Assignment: Beginning with the first line below, please restate each line exactly, down to and including the line containing "line 62 with".

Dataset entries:
(** * Data recombination: span splicing, grammar induction, rejection sampling

    A shallow embedding of [src/data_recombination.py] (class [Augmenter]) and
    the properties of its natural-language specification.

    Python values are embedded as follows.
    - [str] is [string]; a character is a code point below 256.
    - [int] is [Z] (Python integers are unbounded).
    - a span [(start, end)] is a pair of integers, a swap [(span, rep)] a
      pair of a span and a string, a rule a triple [(cat, x_str, y_str)].
    - a function that may raise returns a [result]. *)

From Stdlib Require Import ZArith Lia Ascii String List Permutation Sorted.
From stdpp Require Import base tactics option list numbers strings pretty gmap.

Local Open Scope string_scope.
Local Open Scope list_scope.
Local Open Scope Z_scope.

(** ** Exceptions *)

(** Both exceptions of the module are Python [ValueError]s: the one raised at
    line 62 with an explicit message, and the one [int(...)] raises on a
    string that is not an integer literal (line 47). *)
Inductive exn : Type :=
| ValueError (msg : string)
| ValueError_int_literal (literal : string).

Inductive result (A : Type) : Type :=
| Return (a : A)
| Raise (e : exn).
Arguments Return {A} a.
Arguments Raise {A} e.

#[export] Instance result_ret : MRet result := fun A a => Return a.
#[export] Instance result_bind : MBind result := fun A B f m =>
  match m with
  | Return a => f a
  | Raise e => Raise e
  end.

#[export] Instance result_fmap : FMap result := fun A B f m =>
  match m with
  | Return a => Return (f a)
  | Raise e => Raise e
  end.

Definition returns {A} (m : result A) : Prop := exists a, m = Return a.

(** ** Python strings *)

Module PyStr.

(** [len(s)] *)
Definition len (s : string) : Z := Z.of_nat (String.length s).

Fixpoint take (n : nat) (s : string) : string :=
  match n, s with
  | S n', String c s' => String c (take n' s')
  | _, _ => ""
  end.

Fixpoint drop (n : nat) (s : string) : string :=
  match n, s with
  | S n', String _ s' => drop n' s'
  | _, _ => s
  end.

(** How a slice bound is read: a negative bound counts from the end, and
    every bound is clamped to [0 .. len(s)]. *)
Definition slice_index (s : string) (i : Z) : nat :=
  Z.to_nat (if i <? 0 then Z.max 0 (i + len s) else Z.min i (len s)).

(** [s[:i]] *)
Definition slice_to (s : string) (i : Z) : string :=
  take (slice_index s i) s.

(** [s[i:]] *)
Definition slice_from (s : string) (i : Z) : string :=
  drop (slice_index s i) s.

(** [s[i:j]] *)
Definition slice (s : string) (i j : Z) : string :=
  take (slice_index s j - slice_index s i) (drop (slice_index s i) s).

(** [sep.join(l)] *)
Definition join (sep : string) (l : list string) : string :=
  String.concat sep l.

(** [range(n)] *)
Definition range (n : Z) : list Z := map Z.of_nat (seq 0 (Z.to_nat n)).

(** ['%d' % i] *)
Definition fmt_d (i : Z) : string := pretty i.

(** *** [int(s)] in base 10 *)

(** The characters [int] strips from both ends. *)
Definition is_space (c : ascii) : bool :=
  let n := nat_of_ascii c in
  ((9 <=? n) && (n <=? 13) || (n =? 32) || (n =? 133) || (n =? 160))%nat.

Fixpoint lstrip (s : string) : string :=
  match s with
  | String c s' => if is_space c then lstrip s' else s
  | EmptyString => EmptyString
  end.

Definition strip (s : string) : string :=
  String.rev (lstrip (String.rev (lstrip s))).

Definition digit_value (c : ascii) : option Z :=
  Z.of_nat <$> Ascii.is_nat c.

(** Digits, with single underscores allowed between two digits. *)
Fixpoint parse_digits (acc : Z) (after_digit : bool) (s : string) : option Z :=
  match s with
  | EmptyString => if after_digit then Some acc else None
  | String c s' =>
      match digit_value c with
      | Some d => parse_digits (10 * acc + d) true s'
      | None =>
          if bool_decide (c = "_"%char) && after_digit
          then parse_digits acc false s'
          else None
      end
  end.

Definition parse_int (s : string) : option Z :=
  match strip s with
  | String "+" r => parse_digits 0 false r
  | String "-" r => Z.opp <$> parse_digits 0 false r
  | t => parse_digits 0 false t
  end.

Definition int (s : string) : result Z :=
  match parse_int s with
  | Some n => Return n
  | None => Raise (ValueError_int_literal s)
  end.

End PyStr.

Import PyStr.

(** ** Data model *)

Definition span : Type := Z * Z.
Definition swap : Type := span * string.
Definition rule : Type := string * string * string.
Definition alignment : Type := string * span * span.
Definition example : Type := string * string.

(** The order of Python tuples of two integers, [p > q]. *)
Definition span_gtb (p q : span) : bool :=
  (q.1 <? p.1) || ((q.1 =? p.1) && (q.2 <? p.2)).

(** [swaps.sort(key=lambda x: x[0], reverse=True)]: the key [x[0]] is the whole
    span, the sort is stable, and with [reverse=True] swaps of equal key keep
    their original order. *)
Fixpoint insert_desc (x : swap) (l : list swap) : list swap :=
  match l with
  | [] => [x]
  | y :: l' => if span_gtb y.1 x.1 then y :: insert_desc x l' else x :: l
  end.

Definition sort_desc (l : list swap) : list swap := foldr insert_desc [] l.

(** [p >= q] in the order of tuples. *)
Definition span_ge (p q : span) : Prop :=
  q.1 < p.1 \/ (q.1 = p.1 /\ q.2 <= p.2).

Definition swap_ge (a b : swap) : Prop := span_ge a.1 b.1.

(** ** [Augmenter.splice] (lines 51-65) *)

Definition NonDisjointSpans : exn := ValueError "Non-disjoint spans detected".
Lemma minimax_ref_total (self : AIPlayer) (fuel : nat) :
  forall b depth is_max,
    wf_board b -> length (AI.get_empty_cells b) < fuel ->
    exists v, minimax_ref self fuel b depth is_max = Some v.
Proof.
  induction fuel as [|fuel IH]; intros b depth is_max Hb Hfuel; [lia|].
  simpl.
  destruct (AI.check_winner b) as [[|]|]; eauto.
  destruct (AI.is_board_full b); eauto.
  destruct (max_depth self <=? depth)%Z; eauto.
  destruct is_max.
  - apply ref_max_loop_total; intros r c Hin; apply IH.
    + now apply wf_set_cell.
    + pose proof (empties_after_move b r c O Hb Hin); lia.
  - apply ref_min_loop_total; intros r c Hin; apply IH.
    + now apply wf_set_cell.
    + pose proof (empties_after_move b r c X Hb Hin); lia.
Qed.

Lemma reachable_wf (b : board) (p : mark) : reachable b p -> wf_board b.
Proof.
  induction 1; [apply wf_empty_board | now apply wf_set_cell].
Qed.

Lemma root_scores_agree (self : AIPlayer) (b : board) :
  wf_board b ->
  exists v,
    _minimax self (search_fuel b) b 0 false NegInf PosInf = Some v
    /\ minimax_ref self (search_fuel b) b 0 false = Some v.
Proof.
  intros Hb.
  destruct (minimax_ref_total self (search_fuel b) b 0%Z false Hb) as [t Ht];
    [unfold search_fuel; lia|].
  destruct (alphabeta_sound self _ b 0%Z false NegInf PosInf t eq_refl Ht) as (v & Hv & Hs).
  apply window_sound_full in Hs; subst t; eauto.
Qed.

(** C2: on every board that legal alternating play reaches and for every
    engine (so for every tier's depth), each root move that [_get_best_move]
    considers gets the same score from the pruned [_minimax] as from the
    unpruned depth-bounded minimax with the same terminal scoring, and the
    move selected is the same with and without pruning. *)
Theorem pruning_preserves_best_move (self : AIPlayer) (b : board) (p : mark) :
  reachable b p ->
  (forall r c,
      In (r, c) (AI.get_empty_cells b) ->
      let child := set_cell b r c (Some O) in
      exists v,
        _minimax self (search_fuel child) child 0 false NegInf PosInf = Some v
        /\ minimax_ref self (search_fuel child) child 0 false = Some v)
  /\ _get_best_move self b = best_move_ref self b.
Proof.
  intros Hreach; pose proof (reachable_wf b p Hreach) as Hb.
  assert (Hroot : forall r c,
             exists v,
               _minimax self (search_fuel (set_cell b r c (Some O)))
                        (set_cell b r c (Some O)) 0 false NegInf PosInf = Some v
               /\ minimax_ref self (search_fuel (set_cell b r c (Some O)))
                              (set_cell b r c (Some O)) 0 false = Some v).
  { intros r c; apply root_scores_agree; now apply wf_set_cell. }
  split.
  - intros r c _; apply Hroot.
  - rewrite get_best_move_unfold; unfold best_move_ref.
    apply best_move_by_ext; intros r c _.
    unfold root_score, root_score_ref.
    destruct (Hroot r c) as (v & -> & ->); reflexivity.
Qed.

Lemma pruning_preserves_best_move_witness :
  _get_best_move (new_AIPlayer "Hard") (set_cell empty_board 1 1 (Some X))
  = best_move_ref (new_AIPlayer "Hard") (set_cell empty_board 1 1 (Some X)).
Proof.
  apply (pruning_preserves_best_move (new_AIPlayer "Hard")
           (set_cell empty_board 1 1 (Some X)) (other X)).
  apply reach_move; [apply reach_start | reflexivity | simpl; auto 10].
Defined.

(** ** The Impossible tier against any play of ["X"] *)

Lemma engine_step_all : forall_boards engine_step_ok = true.
Proof. vm_compute. reflexivity. Qed.

Lemma player_step_all : forall_boards player_step_ok = true.
Proof. vm_compute. reflexivity. Qed.

Lemma every_move_forall (f : move -> bool) (l : list move) :
  every_move f l = true -> forall m, In m l -> f m = true.
Proof.
  induction l as [|m0 rest IH]; simpl; [contradiction|].
  destruct (f m0) eqn:E; [|discriminate].
  intros H m [<-|Hin]; auto.
Qed.

Lemma can_hold_no_x_win (n : nat) (p : mark) (b : board) :
  can_hold n p b = true -> AI.check_winner b <> Some X.
Proof.
  destruct n; simpl; destruct (AI.check_winner b) as [[|]|]; congruence.
Qed.

Lemma engine_move_holds (b : board) (r c : nat) :
  wf_board b -> in_progress b = true -> can_hold 9 O b = true ->
  _get_best_move Impossible b = Some (r, c) ->
  In (r, c) (AI.get_empty_cells b) /\ can_hold 9 X (set_cell b r c (Some O)) = true.
Proof.
  intros Hb Hprog Hhold Hmove.
  pose proof (forall_boards_sound _ engine_step_all b Hb) as H.
  unfold engine_step_ok in H; rewrite Hprog, Hhold, Hmove in H.
  destruct (existsb _ _) eqn:E; [|discriminate].
  split; [|exact H].
  apply existsb_exists in E as ([r' c'] & Hin & Heq); simpl in Heq.
  apply andb_true_iff in Heq as [Hr Hc].
  apply Nat.eqb_eq in Hr, Hc; now subst.
Qed.

Lemma engine_moves (b : board) :
  wf_board b -> in_progress b = true -> can_hold 9 O b = true ->
  exists m, _get_best_move Impossible b = Some m.
Proof.
  intros Hb Hprog Hhold.
  pose proof (forall_boards_sound _ engine_step_all b Hb) as H.
  unfold engine_step_ok in H; rewrite Hprog, Hhold in H.
  destruct (_get_best_move Impossible b) as [m|]; [eauto | discriminate].
Qed.

Lemma player_move_holds (b : board) (r c : nat) :
  wf_board b -> in_progress b = true -> can_hold 9 X b = true ->
  In (r, c) (AI.get_empty_cells b) ->
  can_hold 9 O (set_cell b r c (Some X)) = true.
Proof.
  intros Hb Hprog Hhold Hin.
  pose proof (forall_boards_sound _ player_step_all b Hb) as H.
  unfold player_step_ok in H; rewrite Hprog, Hhold in H.
  exact (every_move_forall _ _ H (r, c) Hin).
Qed.

Lemma engine_play_holds (ok : board -> move -> Prop) (b0 b : board) (p : mark) :
  wf_board b0 -> can_hold 9 O b0 = true ->
  engine_play ok b0 b p -> wf_board b /\ can_hold 9 p b = true.
Proof.
  intros Hb0 Hhold0 Hplay; induction Hplay as
    [|b gs d r c Hplay [Hb Hhold] Hprog Hgs Hmove
     |b r c Hplay [Hb Hhold] Hprog Hin Hok].
  - auto.
  - rewrite get_move_impossible in Hmove; simpl in Hmove; rewrite Hgs in Hmove.
    split; [now apply wf_set_cell|].
    now apply engine_move_holds.
  - split; [now apply wf_set_cell|].
    now apply player_move_holds.
Qed.

Lemma reachable_lost_board : reachable lost_board O.
Proof.
  assert (H1 : reachable (set_cell empty_board 0 0 (Some X)) O)
    by (apply (reach_move empty_board X 0 0);
        [apply reach_start | reflexivity | simpl; auto 10]).
  assert (H2 : reachable (set_cell (set_cell empty_board 0 0 (Some X)) 0 1 (Some O)) X)
    by (apply (reach_move _ O 0 1); [exact H1 | reflexivity | simpl; auto 10]).
  assert (H3 : reachable
                 (set_cell (set_cell (set_cell empty_board 0 0 (Some X)) 0 1 (Some O))
                           1 1 (Some X)) O)
    by (apply (reach_move _ X 1 1); [exact H2 | reflexivity | simpl; auto 10]).
  assert (H4 : reachable
                 (set_cell
                    (set_cell (set_cell (set_cell empty_board 0 0 (Some X)) 0 1 (Some O))
                              1 1 (Some X)) 2 2 (Some O)) X)
    by (apply (reach_move _ O 2 2); [exact H3 | reflexivity | simpl; auto 10]).
  exact (reach_move _ X 1 0 H4 eq_refl (or_intror (or_introl eq_refl))).
Qed.

(** C1, as the code supports it: from every position that legal alternating
    play reaches with ["O"] to move and in which ["O"] is not already lost,
    the Impossible tier never loses.  Whatever legal moves ["X"] plays against
    the moves [get_move] returns, no position of the game has
    [check_winner = "X"], and as long as the game goes on [get_move] returns a
    free cell. *)
Theorem impossible_never_loses (b0 : board) :
  reachable b0 O ->
  not_lost b0 = true ->
  forall b p,
    engine_play any_reply b0 b p ->
    AI.check_winner b <> Some X
    /\ (p = O -> in_progress b = true ->
        exists m, In m (AI.get_empty_cells b)
                  /\ forall gs d, gs_board gs = b ->
                                  fst (get_move Impossible gs d) = Some m).
Proof.
  intros Hreach Hhold0 b p Hplay.
  pose proof (reachable_wf _ _ Hreach) as Hb0.
  destruct (engine_play_holds any_reply b0 b p Hb0 Hhold0 Hplay) as [Hb Hhold].
  split; [exact (can_hold_no_x_win _ _ _ Hhold)|].
  intros -> Hprog.
  destruct (engine_moves b Hb Hprog Hhold) as [[r c] Hmove].
  exists (r, c); split.
  - now apply engine_move_holds.
  - intros gs d <-; now rewrite get_move_impossible.
Qed.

Problem solution:
(** * Data recombination: span splicing, grammar induction, rejection sampling

    A shallow embedding of [src/data_recombination.py] (class [Augmenter]) and
    the properties of its natural-language specification.

    Python values are embedded as follows.
    - [str] is [string]; a character is a code point below 256.
    - [int] is [Z] (Python integers are unbounded).
    - a span [(start, end)] is a pair of integers, a swap [(span, rep)] a
      pair of a span and a string, a rule a triple [(cat, x_str, y_str)].
    - a function that may raise returns a [result]. *)

From Stdlib Require Import ZArith Lia Ascii String List Permutation Sorted.
From stdpp Require Import base tactics option list numbers strings pretty gmap.

Local Open Scope string_scope.
Local Open Scope list_scope.
Local Open Scope Z_scope.

(** ** Exceptions *)

(** Both exceptions of the module are Python [ValueError]s: the one raised at
    line 62 with an explicit message, and the one [int(...)] raises on a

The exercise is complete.